Este capítulo abandona el misticismo de los anteriores para adentrarse en una temática algo más parecida a un libro de autoayuda.
Mi intención es que veáis que, pese a tener más información al alcance de la mano que nunca antes, también estamos probablemente más desinformados de lo que hayamos estado nunca. Pretendo que, hagáis lo que hagáis, seáis conscientes de por qué lo estáis haciendo. Y quiero llegar un pasito más allá y, mediante el despertar individual de cada uno, llegar a dar un paso más, ya no de forma individual, sino como humanidad en conjunto.
Creo que la humanidad tiene una memoria colectiva, no sé si genética o no. Hay quien lo denomina los archivos Akásicos, una memoria universal de todos los humanos en la que está registrada cada acción, cada pensamiento y cada vida humana desde el mismo inicio de nuestra existencia. Esto permite que una vez algo se ha hecho una vez, ese algo le sea más sencillo a los que vienen detrás. Como el campo morfogenético de Rupert Sheldrake, que viene a decir que las mentes de todos los individuos de una especie se encuentran unidas y formando parte de un mismo campo mental planetario. Las mentes de estos individuos se verían afectadas por este campo y a su vez afectarían a este campo. De esta forma, si un individuo de una especie aprende una determinada habilidad, le será más fácil aprenderla a todos los individuos de dicha especie. Y cuantos más individuos aprendan, tanto más rápido lo harán los restantes. Creo que se puede alcanzar una masa crítica, gracias a la que, cuando un número suficiente de personas pasen a comportarse de forma consciente, el resto empezará a ver como lo «normal» el comportarse de forma consciente y la humanidad habrá avanzado un gran paso.
Hablo de «consciencia», no de formas buenas ni malas de pensar. La gente no es consciente de muchas cosas, y si lo fuera, cambiaría ciertos actos. Muy poca gente contestaría afirmativamente a esta pregunta: ¿te gustaría que tus nietos fuesen infelices o viviesen rodeados de miseria o puede que ni viviesen? O a esta otra: ¿te mola que para que tu camiseta cueste menos haya habido mujeres viviendo hacinadas en un barco en aguas internacionales con una jornada de trabajo demencial a cambio de un sueldo miserable?
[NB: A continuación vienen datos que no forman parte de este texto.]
(** ** The producers *)

Record producers_wf (n : nat) (tc : TransactionCoordinator) : Prop := {
  pw_next : 1000 <= tc_nextProducerID tc <= 1000 + Z.of_nat n;
  pw_id : forall k p, tc_producers tc !! k = Some p ->
    pr_ProducerID p = k /\ 1000 < k <= tc_nextProducerID tc;
  pw_unique : forall k k' p p', tc_producers tc !! k = Some p -> tc_producers tc !! k' = Some p' ->
    pr_TransactionID p = pr_TransactionID p' -> k = k'
}.

(** Whatever the order, the producer found is the one with the transactional id. *)
Lemma findProducer_spec tc order id : (forall l, order l ≡ₚ l) ->
  match findProducerByTransactionID tc order id with
  | Some p => (exists k, tc_producers tc !! k = Some p) /\ pr_TransactionID p = id
  | None => forall k p, tc_producers tc !! k = Some p -> pr_TransactionID p <> id
  end.
Proof.
  intros Ho. unfold findProducerByTransactionID.
  set (ps := omap _ _).
  assert (forall p, p ∈ ps <-> exists k, tc_producers tc !! k = Some p) as Hps.
  { intros p. subst ps. rewrite list_elem_of_omap. split.
    - intros (k & _ & Hk). eauto.
    - intros [k Hk]. exists k. split; [|done]. rewrite Ho. apply list_elem_of_fmap.
      exists (k, p). split; [done|]. by apply elem_of_map_to_list. }
  destruct (filter _ ps) as [|p l] eqn:Ef; simpl.
  - intros k p Hk Hid. assert (p ∈ filter (fun p => pr_TransactionID p = id) ps) as Hin
      by (apply list_elem_of_filter; split; [done|]; apply Hps; eauto).
    rewrite Ef in Hin. by apply elem_of_nil in Hin.
  - assert (p ∈ filter (fun p => pr_TransactionID p = id) ps) as Hin by (rewrite Ef; left).
    apply list_elem_of_filter in Hin as [? Hin%Hps]. done.
Qed.

(** What [InitProducerID] does: the epoch of the producer with that transactional
    id goes up, or a new producer gets a fresh identifier. *)
Lemma InitProducerID_cases n tc order id timeout now :
  producers_wf n tc -> Z.of_nat n < 2 ^ 62 -> (forall l, order l ≡ₚ l) ->
  let '(r, tc') := InitProducerID tc order id timeout now in
  (r = (0, 0, ErrorInvalidTransactionTimeout) /\ tc' = tc)
  \/ exists pid e to_, r = (pid, e, ErrorNone)
      /\ tc_producers tc' = <[pid := mkProducer pid e id to_ now]> (tc_producers tc)
      /\ ((exists p, tc_producers tc !! pid = Some p /\ pr_TransactionID p = id
            /\ e = wraps 16 (pr_ProducerEpoch p + 1) /\ tc_nextProducerID tc' = tc_nextProducerID tc)
          \/ (forall k p, tc_producers tc !! k = Some p -> pr_TransactionID p <> id)
             /\ pid = tc_nextProducerID tc + 1 /\ e = 0 /\ tc_nextProducerID tc' = pid).
Proof.
  intros [Hn Hi Hu] Hb Ho. unfold InitProducerID.
  set (to_ := if timeout =? 0 then _ else timeout).
  destruct (_ <? to_); [by left|].
  pose proof (findProducer_spec tc order id Ho) as Hf.
  destruct (findProducerByTransactionID tc order id) as [p|].
  - destruct Hf as [[k Hk] Hid]. destruct (Hi _ _ Hk) as [Heq _].
    right. eexists _, _, to_. split; [done|]. split; [done|]. left. exists p. by rewrite Heq.
  - rewrite wraps_64_id by (unfold in_i64; lia).
    right. eexists _, _, to_. split; [done|]. split; [done|]. by right.
Qed.

Lemma producers_wf_init n tc order id timeout now :
  producers_wf n tc -> Z.of_nat n < 2 ^ 62 -> (forall l, order l ≡ₚ l) ->
  producers_wf (S n) (InitProducerID tc order id timeout now).2.
Proof.
  intros Hwf Hb Ho. pose proof (InitProducerID_cases n tc order id timeout now Hwf Hb Ho) as H.
  destruct (InitProducerID _ _ _ _ _) as [r tc']. simpl. destruct Hwf as [Hn Hi Hu].
  destruct H as [[_ ->]|(pid & e & to_ & _ & Hp & Hc)]; [split; [lia|done|done]|].
  assert (tc_nextProducerID tc <= tc_nextProducerID tc' <= tc_nextProducerID tc + 1
    /\ 1000 < pid <= tc_nextProducerID tc'
    /\ (forall k p, tc_producers tc !! k = Some p -> pr_TransactionID p = id -> k = pid)) as (B1 & B2 & B3).
  { destruct Hc as [(p & Hk & Hid & _ & ->)|(Hno & -> & _ & ->)].
    - split; [lia|]. split; [by apply (Hi _ _ Hk)|].
      intros k q Hq Hqid. apply (Hu k pid q p); congruence.
    - split; [lia|]. split; [lia|]. intros k p Hk Hid. by apply Hno in Hk. }
  split; [lia| |]; rewrite Hp.
  - intros k p. rewrite lookup_insert_Some. intros [[<- <-]|[_ Hk]]; [done|].
    destruct (Hi _ _ Hk). split; [done|lia].
  - intros k k' p p'. rewrite !lookup_insert_Some.
    intros [[<- <-]|[Hne Hk]] [[<- <-]|[Hne' Hk']]; simpl; intros He.
    + done.
    + symmetry. by eapply B3.
    + by eapply B3.
    + by eapply Hu.
Qed.

Section producers.
Context (call_ok : nat -> bool).

Definition is_init (op : txn_op) : bool := match op with OpInit _ _ _ _ => true | _ => false end.

Lemma sweep_producers now : forall ids tc,
  let tc' := fold_left (fun tc id => check_expired call_ok tc id now) ids tc in
  tc_producers tc' = tc_producers tc /\ tc_nextProducerID tc' = tc_nextProducerID tc.
Proof.
  induction ids as [|id ids IH]; intros tc; simpl; [done|].
  destruct (IH (check_expired call_ok tc id now)) as [-> ->].
  destruct (check_expired_cases call_ok tc id now) as [[-> _]|(t & ok & _ & _ & _ & _ & [])]; done.
Qed.

(** Only [InitProducerID] changes the producers. *)
Lemma step_producers tc op : is_init op = false ->
  tc_producers (txn_step call_ok tc op) = tc_producers tc
  /\ tc_nextProducerID (txn_step call_ok tc op) = tc_nextProducerID tc.
Proof.
  intros Hop. destruct op; try done; cbn [txn_step].
  - pose proof (AddPartitionsToTxn_cases tc id producerID epoch ps now) as H.
    destruct (AddPartitionsToTxn _ _ _ _ _ _) as [r tc'].
    by destruct H as [->|(_ & t & parts & log1 & [] & _)].
  - pose proof (AddOffsetsToTxn_cases tc id producerID epoch groupID now) as H.
    destruct (AddOffsetsToTxn _ _ _ _ _ _) as [r tc']. by destruct H as [->|(_ & _ & t & _ & _ & _ & ->)].
  - pose proof (TxnOffsetCommit_cases tc id groupID producerID epoch offsets now) as H.
    destruct (TxnOffsetCommit _ _ _ _ _ _ _) as [r tc'].
    by destruct H as [->|(_ & t & _ & _ & _ & _ & _ & _ & ->)].
  - pose proof (EndTxn_cases call_ok tc id producerID epoch commit now) as H.
    destruct (EndTxn _ _ _ _ _ _ _) as [r tc'].
    by destruct H as [[-> _]|(t & ok & _ & _ & _ & _ & _ & _ & [])].
  - apply sweep_producers.
  - unfold cleanupTransaction. destruct (list_remove _ _); [|done]. by destruct (tc_txnLog _).
Qed.

Lemma producers_wf_step n tc op : op_ok op ->
  Z.of_nat n < 2 ^ 62 -> producers_wf n tc -> producers_wf (S n) (txn_step call_ok tc op).
Proof.
  intros Hop Hb Hwf. destruct (is_init op) eqn:Ei.
  - destruct op; try done. by apply producers_wf_init.
  - destruct (step_producers tc op Ei) as [E1 E2]. destruct Hwf as [Hn Hi Hu].
    split; rewrite ?E1, ?E2; [lia|done|done].
Qed.

Lemma reachable_producers_wf n tc :
  reachable call_ok n tc -> Z.of_nat n < 2 ^ 62 -> producers_wf n tc.
Proof.
  induction 1 as [log config|n tc op Hop Hr IH]; intros Hb.
  - split; simpl; [lia|by intros ? ? ?%lookup_empty_Some|by intros ? ? ? ? ?%lookup_empty_Some].
  - apply producers_wf_step; [done|lia|]. apply IH. lia.
Qed.

(** The epoch of a producer goes up by at most one in a step. *)
Lemma step_epoch n tc op k p : op_ok op -> Z.of_nat n < 2 ^ 62 -> producers_wf n tc ->
  tc_producers tc !! k = Some p ->
  exists p', tc_producers (txn_step call_ok tc op) !! k = Some p'
    /\ pr_TransactionID p' = pr_TransactionID p
    /\ (pr_ProducerEpoch p' = pr_ProducerEpoch p
        \/ pr_ProducerEpoch p' = wraps 16 (pr_ProducerEpoch p + 1)).
Proof.
  intros Hop Hb Hwf Hk. destruct (is_init op) eqn:Ei.
  2: { destruct (step_producers tc op Ei) as [-> _]. exists p. auto. }
  destruct op; try done. cbn [txn_step].
  pose proof (InitProducerID_cases n tc order id timeout now Hwf Hb Hop) as H.
  destruct (InitProducerID _ _ _ _ _) as [r tc']. simpl.
  destruct H as [[_ ->]|(pid & e & to_ & _ & Hp & Hc)]; [eauto|]. rewrite Hp.
  destruct (decide (k = pid)) as [->|Hne].
  2: { rewrite lookup_insert_ne by done. eauto. }
  rewrite lookup_insert_eq. eexists. split; [done|]. simpl.
  destruct Hc as [(q & Hq & Hid & -> & _)|(_ & -> & _)].
  - assert (q = p) as -> by congruence. auto.
  - destruct (pw_id _ _ Hwf _ _ Hk). lia.
Qed.

Lemma wraps_16_eqm z : exists q, wraps 16 z = z + 65536 * q.
Proof.
  unfold wraps. change (2 ^ (16 - 1)) with 32768. change (2 ^ 16) with 65536.
  exists (- ((z + 32768) / 65536)). pose proof (Z.div_mod (z + 32768) 65536). lia.
Qed.

(** Over a run, by at most one per step. *)
Lemma run_epoch ops : forall n tc k p, Forall op_ok ops ->
  Z.of_nat (n + length ops) < 2 ^ 62 -> producers_wf n tc -> tc_producers tc !! k = Some p ->
  exists p' j q, tc_producers (run call_ok tc ops) !! k = Some p'
    /\ pr_ProducerEpoch p' = pr_ProducerEpoch p + j + 65536 * q /\ 0 <= j <= Z.of_nat (length ops).
Proof.
  induction ops as [|op ops IH]; intros n tc k p Hops Hb Hwf Hk; cbn [run fold_left].
  { exists p, 0, 0. split; [done|]. simpl. lia. }
  inversion_clear Hops. simpl in Hb.
  destruct (step_epoch n tc op k p) as (p1 & Hp1 & _ & He); [done|lia|done|done|].
  destruct (IH (S n) (txn_step call_ok tc op) k p1) as (p' & j & q & H1 & H2 & H3); try done; [lia| |].
  { apply producers_wf_step; [done|lia|done]. }
  destruct He as [He|He].
  - exists p', j, q. simpl. split; [done|]. lia.
  - destruct (wraps_16_eqm (pr_ProducerEpoch p + 1)) as [q' Hq].
    exists p', (j + 1), (q + q'). simpl. split; [done|]. lia.
Qed.
End producers.

Lemma rejected call_ok tc pid e : validateProducer tc pid e = false ->
  forall id g ps offs commit now,
    AddPartitionsToTxn tc id pid e ps now = ((∅, true), tc)
    /\ AddOffsetsToTxn tc id pid e g now = (ErrorProducerFenced, tc)
    /\ TxnOffsetCommit tc id g pid e offs now
       = (buildPartitionErrors (partitionsFromOffsets offs) ErrorProducerFenced, tc)
    /\ EndTxn call_ok tc id pid e commit now = (ErrorProducerFenced, tc).
Proof.
  intros Hv id g ps offs commit now.
  unfold AddPartitionsToTxn, AddOffsetsToTxn, TxnOffsetCommit, EndTxn. by rewrite Hv.
Qed.

(** ** The expiry sweep *)

(** The transaction as the sweep leaves it when nothing fails. *)
Definition swept (t : TransactionMetadata) (now : Z) : TransactionMetadata :=
  if IsExpired t now && active t
  then completed (prepared t (sweep_outcome t) now) (sweep_outcome t) now else t.

(** The markers the sweep writes for a transaction. *)
Definition sweep_marked (t : TransactionMetadata) (now : Z) (ms : list RecordedMarker) : Prop :=
  IsExpired t now && active t = true ->
  forall p, p ∈ t_Partitions t -> mkRecorded p (marker_of t (sweep_outcome t) now) ∈ ms.

Section sweep.
Context (call_ok : nat -> bool).

(** Every call succeeds and both collaborators are there. *)
Definition ready (tc : TransactionCoordinator) : Prop :=
  calls_succeed call_ok tc /\ tc_markerWriter tc = true /\ tc_offsetCommitter tc = true.

Lemma ready_resolution tc tc' id t commit now ok :
  ready tc -> resolution call_ok tc tc' id t commit now ok -> ready tc' /\ ok = true.
Proof.
  intros (H1 & H2 & H3) []. split; [|auto]. split; [by eapply calls_succeed_mono|].
  by rewrite r_writer0, r_committer0.
Qed.

Lemma check_expired_ready tc id now : ready tc ->
  let tc' := check_expired call_ok tc id now in
  ready tc' /\ tc_markers tc `prefix_of` tc_markers tc'
  /\ (forall id', id' <> id -> tc_transactions tc' !! id' = tc_transactions tc !! id')
  /\ (forall t, tc_transactions tc !! id = Some t ->
      tc_transactions tc' !! id = Some (swept t now) /\ sweep_marked t now (tc_markers tc')).
Proof.
  intros Hrdy tc'. subst tc'.
  destruct (check_expired_cases call_ok tc id now) as [[-> Hno]|(t & ok & Ht & Hx & Ha & Hm & Hr)].
  - split; [done|]. split; [done|]. split; [done|]. intros t Ht. unfold swept, sweep_marked.
    by rewrite (Hno t Ht).
  - destruct (ready_resolution _ _ _ _ _ _ _ Hrdy Hr) as [Hrdy' ->]. split; [done|].
    destruct Hr. destruct r_markers0 as (ps & _ & Hmk & Hps & _). rewrite Hmk.
    split; [by exists ((fun p => mkRecorded p (marker_of t (sweep_outcome t) now)) <$> ps)|].
    rewrite r_transactions0. split; [intros id' Hne; by rewrite lookup_insert_ne|].
    intros t0 Ht0. assert (t0 = t) as -> by congruence. unfold swept, sweep_marked.
    rewrite Hx, Ha, lookup_insert_eq. split; [done|]. intros _ p Hp. apply elem_of_app. right.
    apply (list_elem_of_fmap_2 (fun p => mkRecorded p _)). rewrite (Hps eq_refl). by apply sorted_elem.
Qed.

Lemma sweep_loop now : forall ids tc, NoDup ids -> ready tc ->
  let tc' := fold_left (fun tc id => check_expired call_ok tc id now) ids tc in
  tc_markers tc `prefix_of` tc_markers tc'
  /\ (forall id, id ∉ ids -> tc_transactions tc' !! id = tc_transactions tc !! id)
  /\ (forall id t, id ∈ ids -> tc_transactions tc !! id = Some t ->
      tc_transactions tc' !! id = Some (swept t now) /\ sweep_marked t now (tc_markers tc')).
Proof.
  induction ids as [|i ids IH]; intros tc Hnd Hrdy; cbn [fold_left].
  { split; [done|]. split; [done|]. by intros ? ? ?%elem_of_nil. }
  apply NoDup_cons in Hnd as [Hi Hnd].
  destruct (check_expired_ready tc i now Hrdy) as (R1 & R2 & R3 & R4).
  destruct (IH _ Hnd R1) as (S1 & S2 & S3).
  split; [by etrans|]. split.
  - intros id [Hne Hni]%not_elem_of_cons. rewrite S2 by done. by apply R3.
  - intros id t Hin Ht. destruct (decide (id = i)) as [->|Hne].
    + destruct (R4 t Ht) as [X1 X2]. rewrite S2 by done. split; [done|].
      intros Hx p Hp. eapply prefix_elem; [exact S1|]. by apply X2.
    + apply S3; [by apply elem_of_cons in Hin as [?|?]|]. by rewrite R3.
Qed.
End sweep.

(** ** The order of the markers *)

Lemma partition_ltb_asym a b : partition_ltb a b = true -> partition_ltb b a = false.
Proof.
  unfold partition_ltb. case_bool_decide as H1.
  - rewrite bool_decide_true by done. zbool; congruence || lia.
  - rewrite bool_decide_false by congruence. apply bytes_ltb_asym.
Qed.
De haber gente así, y probablemente, haberla, hayla, esta gente serían franca minoría. Sin embargo, no actuamos consciente ni coherentemente, asumimos sin más los mensajes que nos llegan y consumimos por encima de las posibilidades del mundo. Pero este no es el capítulo de incitaros a cuidar el planeta, eso está en vuestras manos y consciencias, y os podéis informar en cientos de sitios sobre cómo hacerlo. Este es el capítulo de empezar a cuidar de nosotros y de querernos a nosotros mismos, para, de esta forma, ser felices. Y solo cuando seamos felices podremos empezar a intentar cuidar del exterior con esperanza de éxito.
El «ejercicio inicial» es tan sencillo y a la vez tan complicado como ser feliz. Es sencillo porque solo consiste en eso, y complicado porque ser feliz requiere de un entrenamiento continuo.
«Yo soy así», oiréis a mucha gente para justificar su pesimismo o su mal humor. Y ciertamente lo son, pero no porque genéticamente hayan nacido malhumorados. Simplemente, se han ido construyendo un carácter malhumorado a lo largo de toda una vida y cambiarlo es una tarea tan monumental y titánica en apariencia que ni lo intentan, pese a los muchísimos beneficios que ese cambio podría proporcionarles. Han entrado en un círculo vicioso.
Si lo resumimos, el círculo vicioso podría quedar en algo así: palabras negativas llevan a pensamientos negativos, que se transforman en emociones negativas y dan lugar a actos negativos. Estos generan nuevos pensamientos negativos y se reinicia el círculo.
La buena noticia es que el círculo vicioso se puede romper en cualquiera de sus puntos, y aunque cambiar emociones negativas por emociones positivas es muy difícil, cambiar palabras negativas por palabras positivas no lo es tanto. Aunque al principio no te las creas ni tú mismo, si perseveras, esas palabras positivas acabarán produciendo pensamientos positivos, y aunque estos sean como islotes solitarios en mitad de un mar de emociones negativas, si sigues generándolos —y solo tienes que utilizar palabras positivas, no es tan complicado— esos islotes crecerán más y más, y lo que antes eran emociones negativas, pasarán a convertirse en emociones positivas que generarán por sí solas actos y palabras positivos —esta vez sin que tenga que mediar tu fuerza de voluntad para ello— y te llevarán a más pensamientos y emociones positivas. Habrás transformado, mediante tu fuerza de voluntad para forzar una sonrisa y buenas palabras, un círculo vicioso en uno virtuoso.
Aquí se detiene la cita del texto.